■ **TASK REQUIREMENTS**: Go through the entries below and copy each line that holds the word "getustime".
"""
Definition run_forked_proc (proc : E K Z) : E K Z :=
  pid <~ xfork;
  status <~ e_run (run_child (code ← e_main proc; mret (exit_status code)));
  r <~ e_run (waitpid pid);
  if negb (r =? pid) then _ <~ e_run (print Perror); e_ret (-1)
  else e_ret (if 0 <=? status then status else -2).

Definition print_events (revents : Z) : M K unit :=
  for_each [POLLIN; POLLOUT; POLLERR; POLLHUP; POLLRDHUP] (fun b =>
    if negb (Z.land revents b =? 0) then print (Event b) else mret tt).

Definition check_events (fd timeo : Z) : M K Z :=
  print (Checking fd);;
  r ← poll fd (Z.lor POLLIN POLLOUT) timeo;
  if r.1 <? 0 then print Perror;; mret 0 else
  print_events r.2;;
  mret r.2.

Definition epoll_test_tty (ifd : Z) : E K Z :=
  r <~ e_run (check_events ifd 0);
  if negb (r =? POLLOUT) then _ <~ e_run (print (Cooking ifd)); e_ret 1 else
  epfd <~ xepoll_create 1;
  _ <~ e_run (print (Created epfd));
  _ <~ xepoll_ctl_add epfd ifd EPOLLIN;
  r <~ e_run (check_events epfd 0);
  if negb (Z.land r POLLIN =? 0) then
    res <~ e_run (epoll_wait epfd 0);
    if res =? 0 then _ <~ e_run (print (ReadyShouldNot epfd)); e_ret 2 else e_ret 0
  else e_ret 0.

Definition epoll_test_tty2 (ifd : Z) : E K Z :=
  epfd <~ xepoll_create 1;
  _ <~ e_run (print (Created epfd));
  _ <~ xepoll_ctl_add epfd ifd EPOLLIN;
  pid <~ xfork;
  _ <~ e_run (spawn (Prints 1));
  ts <~ e_run getustime;
  res <~ e_run (epoll_wait epfd 2500);
  te <~ e_run getustime;
  r <~ e_run (waitpid pid);
  if negb (r =? pid) then _ <~ e_run (print Perror); e_ret 1
  else if negb (res =? 0) then _ <~ e_run (print (ReadyShouldNot epfd)); e_ret 2
  else if u64 (te - ts) <? 2000000 then _ <~ e_run (print (Spurious epfd)); e_ret 3
  else e_ret 0.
"""
■ **SOLUTION FOR THIS PROBLEM**:
  ts <~ e_run getustime;
  te <~ e_run getustime;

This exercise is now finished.